Monday, April 16, 2012

Dear Slow Golfers

You aren't the only people that can have off at 1PM on a Tuesday.  I get sporadic days off, and I like to get some golf in when I can.  Ideally, playing golf means I get to play a round in around two hours.  That can't happen when I have to follow you poor excuses for golfers around the course.

You play golf like a man making love to a saxophone, and I do not mean like a man making love to a woman or another man while a saxophone is playing softly for ambiance.  I mean that when you play golf you look like a man that has greased himself up and violently taken the innocence of a woodwind instrument in some dark janitor's closet.  I don't need to watch your spastic flailing from the tee box as you hit your approach shot lying 14 for the hole.  Etiquette states that slow players allow faster players to go ahead, but like everyone else in this idiotic world, the rules don't apply to you. 
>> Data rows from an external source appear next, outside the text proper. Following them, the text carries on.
(* ===== verification/VoteRlp.v ===== *)
(** * Serialisation of votes

    PBFT votes and pillar votes as they are sent and stored, alone and in bundles
    (types/vote/src: pbft_vote.cpp, pillar_vote.cpp, vrf_sortition.cpp,
    votes_bundle_rlp.cpp).  Hashes, proofs and signatures are byte strings of their size. *)

From S2P Require Import Prelude Rlp RlpStream RlpRead RlpItems RlpCodec.
Local Open Scope Z_scope.
Local Open Scope rlp_scope.
#[local] Hint Resolve bsize_nonneg : core.

(** ** PBFT votes *)

Record VrfSortition := mkVrfSortition { vs_period : Z; vs_round : Z; vs_step : Z; vs_proof : bytes }.
Record SerialVote := mkSerialVote { sv_block_hash : bytes; sv_sortition : VrfSortition; sv_signature : bytes; sv_weight : option Z }.

(** [VrfPbftSortition::getRlpBytes] and its constructor. *)
Definition sortition_rlp (v : VrfSortition) : res bytes :=
  let* s := appendList newRLPStream 4 in
  let* s := append_int_ s (vs_period v) in
  let* s := append_int_ s (vs_round v) in
  let* s := append_int_ s (vs_step v) in
  let* s := append s (vs_proof v) false in
  stream_out s.

Definition sortition_codec : Codec (Z * (Z * (Z * bytes))) := rlp_tuple (uint 64 &: uint 32 &: uint 32 &: tuple1 (hash 80)).

Definition sortition_from (b : bytes) : res VrfSortition :=
  let* d := newRLP b VeryStrict in
  let* (period, (round, (step, proof))) := c_dec sortition_codec d VeryStrict in
  Ok (mkVrfSortition period round step proof).

(** [PbftVote::rlp] and [PbftVote::PbftVote]. *)
Definition vote_rlp (inc_sig inc_weight : bool) (v : SerialVote) : res bytes :=
  let with_weight := inc_weight && bool_decide (is_Some (sv_weight v)) in
  let* s := appendList newRLPStream (2 + (if inc_sig then 1 else 0) + (if with_weight then 1 else 0)) in
  let* s := append s (sv_block_hash v) false in
  let* b := sortition_rlp (sv_sortition v) in
  let* s := append s b false in
  let* s := (if inc_sig then append s (sv_signature v) false else Ok s) in
  let* s := (match sv_weight v with Some w => if inc_weight then append_int_ s w else Ok s | None => Ok s end) in
  stream_out s.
I worked at a golf course ten years ago with a former WWII Marine.  I ran into the now 88 year old man last Tuesday at the golf course, and we decided to take this war to the streets.  For the sake of anonymity I will call him Magnus Von LaserRifle.

Magnus and I played 9 holes of golf in 45 minutes.  We ran into a couple playing what seemed to be a six hour round of golf.  Magnus saw this, and decided that it shall not stand.  As the man in the couple went to hit, Magnus cleared his throat as loudly as possible.  The man stopped, looked at us, then tried again.  This time, Magnus made a noise that sounded roughly like a velociraptor strangling Chewbacca during an air raid.  They looked back in horror as Magnus smiled, spit on the ground, and uttered a phrase that started with "Fuc" and ended in "King A right."  He then asked me to hit my drive at the couple, because he was afraid they were too far away for his own shot to hurt them.

Understand this, golfers.  I was made to play the voice of reason to an 88 year old man who wanted nothing else than to use my brute strength as a weapon to harm you for his amusement.  I don't like to be the voice of reason, and I don't know how much longer I can do it convincingly.  So please, play ready golf.  Do not take more than two practice swings, and never sit around talking at a tee when you can see other golfers behind you.  You never know when one of those men could be Magnus Von LaserRifle.   The man survived Guadalcanal, and he feels no compunction with making you bleed.